Comment by Sally Davis: I imagine Kat knew all about the founding of this Club.  Perhaps she had even been active behind the scenes, helping to set it up (though she was not really an ‘admin and fund raising’ person).  She was a member of the Club by July 1911 but probably joined it at the outset.

 

BEFORE 1909 when Kat was writing The Psychic Realm.  Probably long before it.

Kat had read works by Ralph Waldo Emerston and by Swedenborg.  She was particularly interested in Swedenborg’s “law of correspondences” in which every physical law has a shadow cast by the corresponding spiritual law that preceded it.

Source: P/Realm p18, pp90-91.

Comments by Sally Davis: Swedenborg’s writings were widely read by 19th-century occultists.  John Yarker, for example, set up an order he called the Swedenborgian Rite, whose papers are now in the Freemasons’ Library.  Correspondences are the very basis of the magic Kat will have learned while a member of the GD; see my life-by-dates for the early 1890s.

 

?1908 ?1909

Kat heard Everard Feilding talk about his researches with Eusapia Palladino; at the Society for Psychical Research.

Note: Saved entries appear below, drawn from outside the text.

(** * Round-robin tournament creation form: model and properties

    Shallow embedding of [src/components/AddTournamentForm.tsx]: the zod
    schema of the form (title, players), the submit handler [onSubmit], and
    the scheduler [roundRobinTournament] it calls (imported from
    [@/lib/utils]).

    JavaScript strings are sequences of UTF-16 code units and [.length]
    counts code units, so a string is a list of code units here. A call
    either returns or throws; [doc] of the Firestore SDK throws for a
    reference with an empty segment, which nothing in the component
    catches. *)

From stdpp Require Import base option list gmap strings pretty.
From Stdlib Require Import ZArith Ascii.

Local Open Scope nat_scope.

(** ** JavaScript strings *)

Abbreviation js_string := (list N).

(** A literal of the source, one code unit per character. *)
Definition str (s : string) : js_string :=
  N_of_ascii <$> String.list_ascii_of_string s.

(** The code unit of [";"]. *)
Definition semicolon : N := 59%N.

(** [value.split(";")]: the pieces between the separators; a string with
    [k] separators always has [k + 1] pieces, and the empty string has one
    piece, the empty string. *)
Fixpoint split (value : js_string) : list js_string :=
  match value with
  | [] => [[]]
  | c :: rest =>
      if (c =? semicolon)%N then [] :: split rest
      else match split rest with
           | [] => [[c]]
           | piece :: pieces => (c :: piece) :: pieces
           end
  end.

(** [value.includes(";")]. *)
Definition includes (value : js_string) : bool :=
  existsb (λ c, (c =? semicolon)%N) value.

(** [arr.every(pred)]. *)
Definition every {A} (pred : A → bool) (arr : list A) : bool := forallb pred arr.

(** ** Data model ([Player], [Pair], [Round]) *)

Module Player.
Record t := mk { id : nat; name : js_string; points : Z }.
#[global] Instance player_eq_dec : EqDecision t.
Proof. solve_decision. Defined.
End Player.

Module Pair.
(** [player2] absent encodes a bye. *)
Record t := mk { id : nat; player1 : Player.t; player2 : option Player.t }.
#[global] Instance pair_eq_dec : EqDecision t.
Proof. solve_decision. Defined.
End Pair.

Module Round.
Record t := mk { id : nat; pairs : list Pair.t }.
#[global] Instance round_eq_dec : EqDecision t.
Proof. solve_decision. Defined.
End Round.

(** ** The [players] field of the schema

    [z.string().includes(";", ...).refine(value => ..., ...)]: a zod schema
    reports one issue per failed check, and a value is accepted when no issue
    is reported. *)

Definition msg_players_separator : string :=
  "Players must be separated by a semicolon (;)".
Definition msg_players_count : string :=
  "Tournament must have at least 4 players and at most 8 players".

(** The callback of [refine] (lines 75-78). *)
Definition players_refine (value : js_string) : bool :=
  (4 <=? length (split value)) &&
  (length (split value) <=? 8) &&
  every (λ player, 0 <? length player) (split value).

Definition players_issues (value : js_string) : list string :=
  (if includes value then [] else [msg_players_separator]) ++
  (if players_refine value then [] else [msg_players_count]).

Definition players_accepted (value : js_string) : bool :=
  bool_decide (players_issues value = []).

(** What the specification asks of a player list, in its own words:
    semicolon-separated, with 4 to 8 entries, each of them non-empty. *)
Definition players_wellformed (value : js_string) : Prop :=
  semicolon ∈ value ∧
  4 ≤ length (split value) ≤ 8 ∧
  ∀ entry, entry ∈ split value → entry ≠ [].

(** ** [formattedPlayers] (lines 107-113) *)

Definition formattedPlayers (players : js_string) : list Player.t :=
  imap (λ i player, {| Player.id := i; Player.name := player; Player.points := 0 |})
       (split players).
Fixpoint parse_digits (radix : N) (s : jsstring) (acc : option N) : option N :=
  match s with
  | [] => acc
  | c :: s' =>
      match digit_value radix c with
      | Some d => parse_digits radix s' (Some (default 0 acc * radix + d))
      | None => acc
      end
  end.

(** [parseInt(s)] without radix argument. *)
Definition parseInt (s : jsstring) : jsnum :=
  let s1 := trimStart s in
  let '(neg, s2) := match s1 with
                    | 45 :: r => (true, r)
                    | 43 :: r => (false, r)
                    | _ => (false, s1)
                    end in
  let '(radix, s3) := match s2 with
                      | 48 :: 120 :: r | 48 :: 88 :: r => (16, r)
                      | _ => (10, s2)
                      end in
  match parse_digits radix s3 None with
  | Some n => Some (if neg then - Z.of_N n else Z.of_N n)%Z
  | None => None
  end.

Fixpoint uint_digits (d : Decimal.uint) : jsstring :=
  match d with
  | Decimal.Nil => []
  | Decimal.D0 d' => 48 :: uint_digits d'
  | Decimal.D1 d' => 49 :: uint_digits d'
  | Decimal.D2 d' => 50 :: uint_digits d'
  | Decimal.D3 d' => 51 :: uint_digits d'
  | Decimal.D4 d' => 52 :: uint_digits d'
  | Decimal.D5 d' => 53 :: uint_digits d'
  | Decimal.D6 d' => 54 :: uint_digits d'
  | Decimal.D7 d' => 55 :: uint_digits d'
  | Decimal.D8 d' => 56 :: uint_digits d'
  | Decimal.D9 d' => 57 :: uint_digits d'
  end.

(** The string of a number in a template literal: the decimal digits,
    as the source prints the integers below 1e21 (a double from 1e21 on is
    printed with an exponent). *)
Definition num_toString (x : jsnum) : jsstring :=
  match x with
  | None => js "NaN"
  | Some z =>
      (if (z <? 0)%Z then [HYPHEN] else []) ++ uint_digits (N.to_uint (Z.abs_N z))
  end.

Definition nat_toString (n : nat) : jsstring := num_toString (Some (Z.of_nat n)).

(** The string of a possibly undefined string in a template literal. *)
Definition opt_toString (x : option jsstring) : jsstring :=
  default (js "undefined") x.

Definition bool_toString (b : bool) : jsstring :=
  if b then js "true" else js "false".

End JS.
Import JS.


(** ** Exceptions *)

Inductive JsError : Type :=
  | TypeError (msg : string).

Inductive result (A : Type) : Type :=
  | Ok (a : A)
  | Throw (e : JsError).
Arguments Ok {A} a.
Arguments Throw {A} e.

#[global] Instance result_ret : MRet result := λ A a, Ok a.
#[global] Instance result_bind : MBind result := λ A B f m,
  match m with
  | Ok a => f a
  | Throw e => Throw e
  end.
#[global] Instance result_fmap : FMap result := λ A B f m,
  match m with
  | Ok a => Ok (f a)
  | Throw e => Throw e
  end.

(** Reading a property of [undefined]. *)
Definition undefined_property {A} (prop : string) : result A :=
  Throw (TypeError ("Cannot read properties of undefined (reading '" ++ prop ++ "')")).

(** ** Data model *)

(** A token as the alignment query returns it. *)
Record Token : Type := mkToken {
  subType : jsstring;
  payload : jsstring;
  position : Z;
  scopes : list jsstring;
}.

(** A gloss token after [({ subType, position, ...rest }) => rest]. *)
Record GLToken : Type := mkGLToken {
  gl_payload : jsstring;
  gl_scopes : list jsstring;
}.

(** The array [[word, followsEllipsis]] that [searchULTWordRecords] builds,
    with the scopes array once it has been pushed. *)
Record MatchTriple : Type := mkTriple {
  word : jsstring;
  followsEllipsis : bool;
  alignment : option (list jsstring);
}.

(** The object [origLFromGLQuote] returns: [{ data }] or [{ error }];
    the resolver later assigns [data] on such an object. *)
Record ResultObject : Type := mkResult {
  data : option (list jsstring);
  error : option jsstring;
}.

(** A row of the table; every field is a string or missing. *)
Record TsvRecord : Type := mkRecord {
  tsv_ref : option jsstring;
  tsv_id : option jsstring;
  tsv_quote : option jsstring;
  tsv_occurrence : option jsstring;
  tsv_others : list (jsstring * jsstring);
}.

Definition set_quote (r : TsvRecord) (q : jsstring) : TsvRecord :=
  {| tsv_ref := tsv_ref r; tsv_id := tsv_id r; tsv_quote := Some q;
     tsv_occurrence := tsv_occurrence r; tsv_others := tsv_others r |}.

Definition set_occurrence (r : TsvRecord) (o : option jsstring) : TsvRecord :=
  {| tsv_ref := tsv_ref r; tsv_id := tsv_id r; tsv_quote := tsv_quote r;
     tsv_occurrence := o; tsv_others := tsv_others r |}.

Record BookData : Type := mkBookData {
  testament : option jsstring;
}.

(** [tokenLookup[abbr][book][cv]] as [doAlignmentQuery] leaves it. *)
Abbreviation TokenLookup := (gmap jsstring (gmap jsstring (gmap jsstring (list Token)))).

(** The collaborators of the core that are not part of the embedded file:
    the imported helpers and tables, and the built-ins whose full
    definition (JSON escaping, Unicode case tables) plays no role. *)
Class Collaborators : Type := {
  SlimToken : Type;
  slim_payload : SlimToken → jsstring;
  slimSourceTokens : list Token → list SlimToken;
  parseTsvToObjects : jsstring → list TsvRecord;
  tsvRecordToString : TsvRecord → jsstring;
  BibleBookData : gmap jsstring BookData;
  JSON_stringify_GL : list GLToken → jsstring;
  JSON_stringify_slim : list SlimToken → jsstring;
  toUpperCase : jsstring → jsstring;
  toLowerCase : jsstring → jsstring;
}.

(** ** The core: gloss matcher, projector, resolver *)

Section Core.
Context `{Collaborators}.

(** [/[-\s־]/], the separators of search words. *)
Definition isWordSeparator (c : N) : bool :=
  (c =? HYPHEN) || isWhiteSpace c || (c =? MAQAF).

(** The punctuation removed from search words (line 150): the straight
    and the curly quotes, braces, parentheses and [, ? : ; . !]. *)
Definition isSentencePunctuation (c : N) : bool :=
  (c =? 34) || (c =? 39) || (c =? 0x201C) || (c =? 0x2018) || (c =? 0x201D)
  || (c =? 0x2019) || (c =? 123) || (c =? 125) || (c =? 40) || (c =? 41)
  || (c =? 44) || (c =? 63) || (c =? 58) || (c =? 59) || (c =? 46) || (c =? 33).

(** One round of the [for] loop of [searchULTWordRecords]: what is pushed
    on [ret] for one piece of the search string. *)
Definition searchExprTuples (searchExpr : jsstring) : list MatchTriple :=
  let searchExpr := List.filter (λ c, negb (isSentencePunctuation c)) searchExpr in
  if includes searchExpr [ELLIPSIS] then
    let searchExprParts := split_char ELLIPSIS searchExpr in
    mkTriple (default [] (searchExprParts !! 0%nat)) false None
      :: map (λ p, mkTriple p true None) (drop 1 searchExprParts)
  else [mkTriple searchExpr false None].

(** The list of two-tuples (search word, ellipsis flag), without the
    paseq-only words. *)
Definition intermediateSearchList (ULTSearchString : jsstring) : list MatchTriple :=
  let ret := concat (map searchExprTuples (split_on isWordSeparator ULTSearchString)) in
  List.filter (λ t, negb (eqb (word t) [PASEQ])) ret.
(** * medvora-voice: the session registry of the HTTP voice API

    A shallow embedding of [index.js] (the request handlers, the session
    [Map] and the expiry sweeper) and of the voice table of
    [utils/voice.util.js], followed by the properties of the session
    lifecycle.

    JavaScript runs every handler to its next [await] without interruption.
    Each handler is therefore split into its synchronous segments; a segment
    ends either with an HTTP response or with a call to an external
    collaborator whose promise the handler awaits.  The server is an event
    loop over these segments: a request arrives, an awaited promise settles,
    or the [setInterval] timer fires.  [GET /health] only reads
    [sessions.size] and has no segment of its own in the loop. *)

From Stdlib Require Import ZArith Floats.
From stdpp Require Import gmap strings list fin_maps.

Set Warnings "-register-all".
Set Warnings "-clear-no-such-hyp".

Local Open Scope string_scope.
Local Open Scope Z_scope.
Local Open Scope list_scope.

(** ** Values *)

(** A field of [req.body]: a parsed JSON value, or [undefined] when the
    request does not carry the field. *)
Inductive jsvalue : Type :=
| JUndefined
| JNull
| JBool (b : bool)
| JNum (x : float)
| JStr (s : string)
| JArray (elems : list jsvalue)
| JObject (fields : list (string * jsvalue)).

(** [!v] is [negb (truthy v)]. *)
Definition truthy (v : jsvalue) : bool :=
  match v with
  | JUndefined | JNull => false
  | JBool b => b
  | JNum x => negb (PrimFloat.eqb x PrimFloat.zero || negb (PrimFloat.eqb x x))
  | JStr s => negb (String.eqb s "")
  | JArray _ | JObject _ => true
  end.

(** [fields] has a property of its own named [key]. *)
Definition own (key : string) (fields : list (string * jsvalue)) : bool :=
  existsb (λ field, String.eqb field.1 key) fields.

(** Whether ToString, which a template literal and a property access
    apply to a value, returns.  It throws a TypeError on an object that
    has a property of its own named "toString": parsed from JSON that
    property is not callable, and [valueOf], if not shadowed as well, is
    [Object.prototype.valueOf], which returns the object itself.  An array
    is converted by [join], which converts each element that is not
    [null] or [undefined]. *)
Fixpoint stringifiable (v : jsvalue) : bool :=
  match v with
  | JArray elems => forallb stringifiable elems
  | JObject fields => negb (own "toString" fields)
  | _ => true
  end.

(** The messages of the TypeErrors V8 throws: at ToString, and at
    [const { property, ... } = req.body] when [req.body] is [undefined]. *)
Definition cannot_convert : string :=
  "Cannot convert object to primitive value".

Definition cannot_destructure (property : string) : string :=
  "Cannot destructure property '" +:+ property +:+
  "' of 'req.body' as it is undefined.".

Definition Buffer : Type := list Byte.byte.

(** An entry of [conversationHistory]. *)
Record message : Type := Message { role : string; content : string }.

(** The object stored in the [sessions] map by [/api/voice/init]. *)
Record session : Type := Session {
  gender : jsvalue;
  osce_id : jsvalue;
  conversationHistory : list message;
  active : bool;
  lastActivity : Z
}.
(** * The concrete tick of the specification *)

(** C3: viewport 360 by 240, radius 16, speed 20, the ball at (180, 120)
    with velocity (3, -2), and 0.1 seconds elapsed.  One call of the
    update callback puts the ball at (186, 116) and leaves the velocity
    (3, -2), neither boundary test being true.  This holds as computed
    in binary64 and as computed in exact arithmetic. *)
Theorem scenario_centre_tick :
  (update Binary64.tenth (ball (lit 180) (lit 120) (lit 3) (lit (-2)))
   = ball (lit 186) (lit 116) (lit 3) (lit (-2))
   /\ hits_x (move Binary64.tenth
                   (ball (lit 180) (lit 120) (lit 3) (lit (-2)))) = false
   /\ hits_y (move Binary64.tenth
                   (ball (lit 180) (lit 120) (lit 3) (lit (-2)))) = false)
  /\ (update Exact.tenth (ball (lit 180) (lit 120) (lit 3) (lit (-2)))
      = ball (lit 186) (lit 116) (lit 3) (lit (-2))
      /\ hits_x (move Exact.tenth
                      (ball (lit 180) (lit 120) (lit 3) (lit (-2)))) = false
      /\ hits_y (move Exact.tenth
                      (ball (lit 180) (lit 120) (lit 3) (lit (-2)))) = false).
Proof.
  repeat split; vm_compute; reflexivity.
Qed.

(** * binary64 obeys the laws of negation *)

Module Binary64Facts.
(** X6. The row names its host and its time, and carries the label of
    the label map exactly when the address is a key of the map; without an
    entry the label stays empty. *)
Theorem collect_features_identity_and_label ip debug row :
  collect_features subprocess_run time_time LABEL_MAP py_round last_line_float
    ip debug = Ok row →
  row !! "timestamp" = Some (VInt time_time)
  ∧ row !! "host" = Some (VStr ip)
  ∧ row !! "firewall_label"
    = Some (match LABEL_MAP !! ip with
            | Some label => VInt label
            | None => VStr ""
            end).
Proof.
  intros Hrow. pose proof Hrow as [Hmod _]%collect_features_modifies.
  split; [| split].
  - rewrite Hmod by (clear; key_sets). vm_compute. reflexivity.
  - rewrite Hmod by (clear; key_sets). vm_compute. reflexivity.
  - apply collect_features_phases in Hrow as (f3 & f4 & f5 & H3 & H4 & H5 & ->).
    assert (Hempty : f5 !! "firewall_label" = Some (VStr "")).
    { rewrite (format_fields_modifies _ _ _ _ H5) by (clear; key_sets).
      rewrite (collect_l7_modifies subprocess_run last_line_float ip debug f4)
        by (clear; key_sets).
      rewrite (collect_l4_modifies _ _ _ _ _ H4) by (clear; key_sets).
      rewrite (collect_l3_modifies _ _ _ _ _ H3) by (clear; key_sets).
      vm_compute. reflexivity. }
    unfold apply_label. destruct (LABEL_MAP !! ip); [apply lookup_insert_eq | exact Hempty].
Qed.
End RowTheorems.

Section RowValues.
Variable subprocess_run : list string -> Z -> run_outcome.
Variable time_time : Z.
Variable LABEL_MAP : gmap string Z.
Variable py_round : Q -> Z -> Q.
Variable last_line_float : string -> option Q.

Lemma collect_l4_values ip debug features f :
  collect_l4 subprocess_run ip debug features = Ok f →
  (∃ r, f !! "syn_ack_ratio" = Some (VFloat r) ∧ (0 <= r <= 1)%Q)
  ∧ (∃ r, f !! "tcp_reset_ratio" = Some (VFloat r) ∧ (0 <= r <= 1)%Q)
  ∧ (∃ n, f !! "filtered_ports_count" = Some (VInt n) ∧ (0 <= n)%Z).
Proof.
  unfold collect_l4. cbv zeta.
  destruct (parse_nmap _) as [g |] eqn:Hnmap; run_bind; [| discriminate].
  destruct (parse_hping3 _ _) as [r1 |] eqn:H1; run_bind; [| discriminate].
  destruct (parse_hping3_rst _ _) as [r2 |] eqn:H2; run_bind; [| discriminate].
  intros [= <-]. split; [| split].
  - exists r1. split; [| eapply parse_hping3_in_unit, H1].
    rewrite lookup_insert_ne by discriminate. apply lookup_insert_eq.
  - exists r2. split; [apply lookup_insert_eq | eapply parse_hping3_rst_in_unit, H2].
  - apply parse_nmap_count in Hnmap as (n & Hn & Hpos). exists n. split; [| exact Hpos].
    rewrite !lookup_insert_ne by discriminate. now apply lookup_union_Some_l.
Qed.

Lemma collect_l3_reachable ip debug features f :
  collect_l3 subprocess_run ip debug features = Ok f →
  is_flag (f !! "icmp_reachable").
Proof.
  unfold collect_l3. cbv zeta.
  destruct (parse_ping (probe _ ["ping"; "-c"; "5"; ip] _ _)) as [f1 |] eqn:Hping;
    run_bind; [| discriminate].
  assert (Hflag : is_flag (update features f1 !! "icmp_reachable")).
  { apply parse_ping_fields in Hping as (lat & loss & ttl & -> & _).
    destruct (ping_map_lookup lat loss ttl
                (VInt (if has_reply_marker
                            (default "" (probe subprocess_run ["ping"; "-c"; "5"; ip]
                                           10 debug))
                       then 1 else 0))) as (_ & _ & _ & Hr).
    unfold update. rewrite (lookup_union_Some_l _ _ _ _ Hr).
    destruct (has_reply_marker _); [now right | now left]. }
  destruct (not_output _); [now intros [= <-] |].
  destruct (parse_ping (probe _ ("ping" :: _ :: _ :: "-s" :: _) _ _)) as [f2 |];
    run_bind; [| discriminate].
  match goal with |- mbind _ ?c = _ → _ => destruct c as [replace |] end;
    run_bind; [| discriminate].
  destruct replace; intros [= <-]; [| exact Hflag].
  now rewrite lookup_insert_ne by discriminate.
Qed.

Lemma proxy_sweep_flag ip debug ports features :
  is_flag (features !! "header_modified") →
  is_flag (proxy_sweep subprocess_run ip debug ports features !! "header_modified").
Proof.
  intros Hflag. induction ports as [| port ports IH]; simpl; [exact Hflag |].
  destruct (_ && _); [| exact IH]. right. apply lookup_insert_eq.
Qed.

Lemma collect_l7_flag ip debug features :
  features !! "header_modified" = Some (VStr "") →
  is_flag (collect_l7 subprocess_run last_line_float ip debug features
           !! "header_modified").
Proof.
  intros Hinit. unfold collect_l7. cbv zeta.
  set (f1 := match measure_curl_time subprocess_run last_line_float ip 5 with
             | Some response_time =>
                 if truthy (VFloat response_time)
                 then <["response_time" := VFloat response_time]> features
                 else features
             | None => features
             end).
  assert (H1 : f1 !! "header_modified" = Some (VStr "")).
  { subst f1. destruct (measure_curl_time _ _ _ _); [| exact Hinit].
    destruct (truthy _); [| exact Hinit]. now rewrite lookup_insert_ne by discriminate. }
  match goal with
  | |- context [if not_output ?o then f1 else update f1 (parse_curl ?o)] =>
      set (f2 := if not_output o then f1 else update f1 (parse_curl o))
  end.
  assert (H2 : f2 !! "header_modified" = Some (VStr "")
               ∨ is_flag (f2 !! "header_modified")).
  { subst f2. destruct (not_output _); [now left |]. right.
    match goal with |- context [parse_curl ?o] =>
      destruct (parse_curl_flag o) as [H | H] end;
      unfold update; rewrite (lookup_union_Some_l _ _ _ _ H); [now left | now right]. }
  set (v := if truthy (item f2 "header_modified")
            then item f2 "header_modified" else VInt 0).
  assert (Hv : v = VInt 0 ∨ v = VInt 1).
  { subst v. unfold item. destruct H2 as [-> | [-> | ->]]; simpl; auto. }
  assert (H3 : item (<["header_modified" := v]> f2) "header_modified" = v)
    by (unfold item; now rewrite lookup_insert_eq).
  rewrite H3. destruct Hv as [-> | ->].
  - apply proxy_sweep_flag. left. apply lookup_insert_eq.
  - right. apply lookup_insert_eq.
Qed.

Comments by Sally Davis: the source for this is P/Realm p50 and as usual Kat doesn’t give it a date; and she also calls him Edward Feilding, not Everard.  Feilding’s account of this research was published in the Society’s Proceedings in 1909.  Talks were given at Society meetings, which were for Society membes only.  I thought Kat had left the Society by 1909 but perhaps she hadn’t. 

Sources:

Website www.iapsop.com has The Theosophist volume 31 number 4, 1910.  On p551 there’s a reference to an article in the magazine Nineteenth Century on a series of seances with Palladino, so Kat could have read about them there.  The investigation ended with Feilding convinced that “intelligent forces” had been present during the seances, though he didn’t speculate on what exactly they might have been.  However, his wikipedia page says that his work – known as the Feilding Report – was heavily criticised (for example by psychic researcher Frank Podmore) and after a second series of seances with Palladino in 1910, he changed his mind about the intelligent forces.  The original set of seances took place in Naples in 1908, with Feilding, W W Baggally and Hereward Carrington doing the investigations, and they did catch Palladino cheating.    Hon Everard Feilding was a son of the 8th Earl of Denbigh.  After a short time in the Royal Navy, he went to Cambridge and then became a barrister.  He was secretary of the Society for Psychical Research from 1903 to 1920. 

 

1910

Kat’s book The Psychic Realm was published.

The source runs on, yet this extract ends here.